◆ Exercise instructions
Copy out, from the data, each line containing the string "Hsafe".

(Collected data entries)
(** The extension split off is empty, or a dot followed by dot-free text. *)
Lemma path_splitext_ext p :
  (Os.path_splitext p).2 = ""
  ∨ ∃ e, (Os.path_splitext p).2 = String "." e ∧ Str.contains "." e = false.
Proof.
  unfold Os.path_splitext. cbv zeta. unfold Str.rfind.
  destruct (Str.rindex "." p) as [i|] eqn:Hi.
  - destruct (_ >? _); [|by left]. rewrite Nat2Z.id.
    by apply skip_leading_dots_ext.
  - destruct (_ >? _) eqn:E; [|by left]. exfalso.
    apply Z.gtb_lt in E. destruct (Str.rindex "/" p); lia.
Qed.








(** ** [POST /extract-audio] *)

Lemma app_audio_path_eq nfkd declared output_format :
  App.audio_path nfkd declared output_format
  = "audio_outputs/"
      +:+ (Os.path_splitext (Werkzeug.secure_filename nfkd declared)).1
      +:+ "." +:+ output_format.
Proof.
  unfold App.audio_path. cbv zeta. rewrite path_join_relative; try done.
  pose proof (secure_filename_safe nfkd declared) as Hsafe.
  rewrite <- (path_splitext_join (Werkzeug.secure_filename nfkd declared)) in Hsafe.
  rewrite all_append in Hsafe. apply andb_true_iff in Hsafe as [Hroot _].
  destruct (Os.path_splitext _).1 as [|a r]; [done|].
  rewrite startswith_append by done.
  by apply (all_startswith Werkzeug.ascii_safe).
Qed.

Lemma app_paths_differ nfkd declared output_format :
  App.audio_path nfkd declared output_format ≠ App.video_path nfkd declared.
Proof. rewrite app_video_path_eq, app_audio_path_eq. discriminate. Qed.

(** The whole of [/extract-audio] on a request that carries a named file
    and whose upload is written. *)
Lemma extract_audio_api_saved nfkd env request file σ :
  App.request_files request !! "file" = Some file ->
  App.filename file ≠ "" ->
  save env = Saved ->
  App.post_extract_audio nfkd env request σ
  = let output_format :=
      default "mp3" (App.request_form request !! "output_format") in
    let vp := App.video_path nfkd (App.filename file) in
    let ap := App.audio_path nfkd (App.filename file) output_format in
    let fs := <[vp := App.stream file]> (files σ) in
    match clip env with
    | OpenRaises msg | Opens (Some (WriteRaises msg)) =>
        (JSONResponse 500 [("error", "Failed to extract audio")],
         State fs (stdout σ ++ ["Error: " +:+ msg]))
    | Opens None =>
        (JSONResponse 500 [("error", "Failed to extract audio")],
         State fs (stdout σ))
    | Opens (Some (Writes data)) =>
        (JSONResponse 200 [("message", "Audio extracted successfully");
                           ("audio_file", ap)],
         State (<[ap := data]> fs) (stdout σ))
    end.
Proof.
  intros Hfile Hname Hs. unfold App.post_extract_audio, App.extract_audio_api.
  rewrite Hfile, bool_decide_eq_false_2, Hs by done.
  erewrite run_bind by (exec; reflexivity).
  unfold mbind, M_bind. rewrite extract_audio_run.
  by destruct (clip env) as [msg|[[data|msg]|]].
Qed.

(** [/extract-audio] never removes what it saved. *)
Lemma extract_audio_api_scratch_remains nfkd env request file σ :
  App.request_files request !! "file" = Some file ->
  App.filename file ≠ "" ->
  save env = Saved ->
  files (App.post_extract_audio nfkd env request σ).2
    !! App.video_path nfkd (App.filename file) = Some (App.stream file).
Proof.
  intros Hfile Hname Hs. rewrite (extract_audio_api_saved _ _ _ file) by done.
  cbv zeta. destruct (clip env) as [msg|[[data|msg]|]]; cbn [snd files];
    rewrite ?(lookup_insert_ne _ _ _ _ (app_paths_differ _ _ _));
    apply lookup_insert_eq.
Qed.

(** [/extract-audio] refuses a missing file part and an empty filename. *)
Lemma extract_audio_api_refusals nfkd env request σ :
  (App.request_files request !! "file" = None ->
   App.post_extract_audio nfkd env request σ
   = (JSONResponse 400 [("error", "No file provided")], σ))
  ∧ (∀ file, App.request_files request !! "file" = Some file ->
       App.filename file = "" ->
       App.post_extract_audio nfkd env request σ
       = (JSONResponse 400 [("error", "No selected file")], σ)).
Proof.
  unfold App.post_extract_audio, App.extract_audio_api. split.
  - by intros ->.
  - intros file -> ->. done.
Qed.

(** ** [allowed_file] against the vocabulary *)

Lemma allowed_file_spec name :
  Api.allowed_file name = true
  ↔ ∃ ext, has_extension name ext ∧ Str.lower ext ∈ Api.ALLOWED_EXTENSIONS.
Proof.
  split; [apply allowed_file_extension|].
  intros (ext & Hhas & Hin). unfold Api.allowed_file.
  rewrite (has_extension_rsplit _ _ Hhas), bool_decide_eq_true_2 by done.
  destruct Hhas as (pre & -> & _). rewrite contains_append.
  change ("." +:+ ext) with (String "." ext). simpl.
  by rewrite orb_true_r.
Qed.

(** ** Examples *)

Example lower_mixed : Str.lower "Mp3" = "mp3".
Proof. reflexivity. Qed.

Example rsplit1_two_dots : Str.rsplit1 "." "a.b.MKV" = ["a.b"; "MKV"].
Proof. reflexivity. Qed.

Example rsplit1_no_dot : Str.rsplit1 "." "clip" = ["clip"].
Proof. reflexivity. Qed.

Example split_runs : Str.split "  a b   c " = ["a"; "b"; "c"].
Proof. reflexivity. Qed.

Example splitext_plain : Os.path_splitext "my_clip.mp4" = ("my_clip", ".mp4").
Proof. reflexivity. Qed.

Example splitext_two_dots : Os.path_splitext "x.tar.gz" = ("x.tar", ".gz").
Proof. reflexivity. Qed.

(** A name made of leading dots and a suffix has no extension for
    [os.path.splitext], though [allowed_file] accepts it. *)
Example splitext_leading_dot :
  Os.path_splitext ".mp4" = (".mp4", "") ∧ Api.allowed_file ".mp4" = true.
Proof. by vm_compute. Qed.

Example uuid_str_zero : Uuid.str (Uuid.uuid4 0) = "00000000-0000-4000-8000-000000000000".
Proof. reflexivity. Qed.

Example uuid_str_ones :
  Uuid.str (Uuid.uuid4 (2 ^ 128 - 1)) = "ffffffff-ffff-4fff-bfff-ffffffffffff".
Proof. by vm_compute. Qed.

Example secure_filename_spaces :
  Werkzeug.secure_filename fold_ascii "My cool movie.mov" = "My_cool_movie.mov".
Proof. reflexivity. Qed.

Example secure_filename_traversal :
  Werkzeug.secure_filename fold_ascii "../../../etc/passwd" = "etc_passwd".
Proof. reflexivity. Qed.

Example routes_registered :
  Api.routes = [(Api.POST, "/convert", Api.convert_video_to_audio_fn);
                (Api.GET, "/", Api.welcome_fn);
                (Api.GET, "/health", Api.welcome_fn)].
Proof. reflexivity. Qed.

(** A write that fails once the file is created leaves the file behind:
    the handler answers 500 before it reaches the removal. *)
Example convert_failed_write :
  let env := {| urandom16 := 0; set_order := [];
                save := FailsAfterCreate 2 "disk full"; clip := Opens None |} in
  let r := Api.post_convert env (sample_upload "clip.mp4") (Some "mp3") empty_state in
  r.1 = JSONResponse 500 [("detail", "Failed to save uploaded file: disk full")]
  ∧ files r.2 !! Api.video_path env "clip.mp4" = Some "VI".
Proof. by vm_compute. Qed.

(** An empty format is replaced by the default before the handler sees it,
    and a request without an upload does not reach the handler. *)
Example convert_empty_format :
  (Api.post_convert (sample_env 0 (Opens None)) (sample_upload "clip.mp4")
     (Some "") empty_state).1
  = JSONResponse 500
      [("detail",
        "Error: No audio track found in 'uploads/00000000-0000-4000-8000-000000000000_clip.mp4'")].
Proof. by vm_compute. Qed.

Example convert_without_upload :
  Api.post_convert (sample_env 0 (Opens None))
    {| Api.filename := None; Api.body := "" |} (Some "mp3") empty_state
  = (UnprocessableEntity, empty_state).
Proof. reflexivity. Qed.

Example get_on_post_route :
  Api.get "/convert" = JSONResponse 405 [("detail", "Method Not Allowed")]
  ∧ Api.get "/nowhere" = JSONResponse 404 [("detail", "Not Found")].
Proof. by vm_compute. Qed.

(** * The claims *)

(** ** C1: removal of the scratch upload *)

(** C1, amended. For every request to [/convert] that passes validation and
    whose upload is written to the scratch path, no file exists at the
    scratch path once the response is produced, whether the extraction
    succeeded or failed. *)
Theorem convert_removes_scratch env file format declared σ :
  Str.lower format ∈ Api.OUTPUT_FORMATS ->
  Api.filename file = Some declared ->
  Api.allowed_file declared = true ->
  save env = Saved ->
  files (Api.post_convert env file (Some format) σ).2
    !! Api.video_path env declared = None.
Proof.
  intros Hf Hn Ha Hs.
  destruct (extraction_failure
              (State (<[Api.video_path env declared := Api.body file]> (files σ))
                     (stdout σ))
              (clip env) (Api.video_path env declared)) as [err|] eqn:E.
  - rewrite (convert_saved_failure _ _ _ declared _ err) by done.
    apply lookup_delete_eq.
  - apply extraction_failure_writes in E as [_ [data Hc]].
    rewrite (convert_saved_success _ _ _ declared _ data) by done. cbn [snd files].
    rewrite lookup_insert_ne by apply api_paths_differ.
    apply lookup_delete_eq.
Qed.

Lemma convert_removes_scratch_witness :
  files (Api.post_convert (sample_env 42 (Opens None)) (sample_upload "my clip.mp4")
           (Some "mp3") empty_state).2
    !! Api.video_path (sample_env 42 (Opens None)) "my clip.mp4" = None.
Proof.
  apply (convert_removes_scratch (sample_env 42 (Opens None))
           (sample_upload "my clip.mp4") "mp3" "my clip.mp4" empty_state).
  - apply (bool_decide_unpack _). vm_compute. exact I.
  - reflexivity.
  - vm_compute. reflexivity.
  - reflexivity.
Defined.

(** C1 as stated fails in [app.py]: after [/extract-audio] has answered,
    the scratch file is still there, on the success path and on the failure
    path alike. *)
Lemma extract_audio_api_keeps_scratch :
  let request := sample_request "clip.mp4" "VIDEO" "mp3" in
  let ok := App.post_extract_audio fold_ascii
              (sample_env 0 (Opens (Some (Writes "AUDIO")))) request empty_state in
  let ko := App.post_extract_audio fold_ascii
              (sample_env 0 (Opens None)) request empty_state in
  App.video_path fold_ascii "clip.mp4" = "uploads/clip.mp4"
  ∧ status_of ok.1 = 200 ∧ files ok.2 !! "uploads/clip.mp4" = Some "VIDEO"
  ∧ status_of ko.1 = 500 ∧ files ko.2 !! "uploads/clip.mp4" = Some "VIDEO".
Proof. vm_compute. repeat split; reflexivity. Qed.

(** ** C2: the per-request token *)

(** C2, amended. In [/convert] the UUID drawn for the request is embedded,
    printed, in the scratch path and in the output path, and two requests
    whose UUIDs differ never share a scratch path or an output path,
    whatever their filenames and formats. *)
Theorem convert_paths_embed_token env1 env2 declared1 declared2 format1 format2 :
  Uuid.uuid4 (urandom16 env1) ≠ Uuid.uuid4 (urandom16 env2) ->
  Api.video_path env1 declared1
    = "uploads/" +:+ Uuid.str (Uuid.uuid4 (urandom16 env1)) +:+ "_"
        +:+ Api.sanitize declared1
  ∧ Api.audio_path env1 declared1 format1
    = "outputs/" +:+ Uuid.str (Uuid.uuid4 (urandom16 env1)) +:+ "_"
        +:+ Api.base_filename declared1 +:+ "." +:+ format1
  ∧ Api.video_path env1 declared1 ≠ Api.video_path env2 declared2
  ∧ Api.audio_path env1 declared1 format1 ≠ Api.audio_path env2 declared2 format2.
Proof.
  intros Hne. rewrite !api_video_path_eq, !api_audio_path_eq.
  unfold Api.unique_id.
  assert (String.length (Uuid.str (Uuid.uuid4 (urandom16 env1)))
          = String.length (Uuid.str (Uuid.uuid4 (urandom16 env2))))
    as Hlen by (by rewrite !length_uuid_str).
  repeat split; intros H; apply (inj (String.append "uploads/")) in H
    || apply (inj (String.append "outputs/")) in H;
    apply append_inj_length in H as [H _]; try done;
    by apply uuid_str_inj in H.
Qed.

Lemma convert_paths_embed_token_witness :
  Api.video_path (sample_env 1 (Opens None)) "clip.mp4"
    ≠ Api.video_path (sample_env 2 (Opens None)) "clip.mp4"
  ∧ Api.audio_path (sample_env 1 (Opens None)) "clip.mp4" "mp3"
    ≠ Api.audio_path (sample_env 2 (Opens None)) "clip.mp4" "mp3".
Proof.
  apply (convert_paths_embed_token (sample_env 1 (Opens None))
           (sample_env 2 (Opens None)) "clip.mp4" "clip.mp4" "mp3" "mp3").
  vm_compute. discriminate.
Defined.

(** C2 as stated fails in [app.py]: no token is drawn, the paths depend on
    the filename and the format alone, and a second upload of the same name
    overwrites the scratch file of the first. *)
Lemma extract_audio_api_paths_collide :
  let first := sample_request "clip.mp4" "FIRST" "mp3" in
  let second := sample_request "clip.mp4" "SECOND" "mp3" in
  let σ1 := (App.post_extract_audio fold_ascii
               (sample_env 1 (Opens (Some (Writes "A1")))) first empty_state).2 in
  let σ2 := (App.post_extract_audio fold_ascii
               (sample_env 2 (Opens (Some (Writes "A2")))) second σ1).2 in
  files σ1 !! "uploads/clip.mp4" = Some "FIRST"
  ∧ files σ1 !! "audio_outputs/clip.mp3" = Some "A1"
  ∧ files σ2 !! "uploads/clip.mp4" = Some "SECOND"
  ∧ files σ2 !! "audio_outputs/clip.mp3" = Some "A2".
Proof. vm_compute. repeat split; reflexivity. Qed.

◆ Output below
  pose proof (secure_filename_safe nfkd declared) as Hsafe.
  rewrite <- (path_splitext_join (Werkzeug.secure_filename nfkd declared)) in Hsafe.
  rewrite all_append in Hsafe. apply andb_true_iff in Hsafe as [Hroot _].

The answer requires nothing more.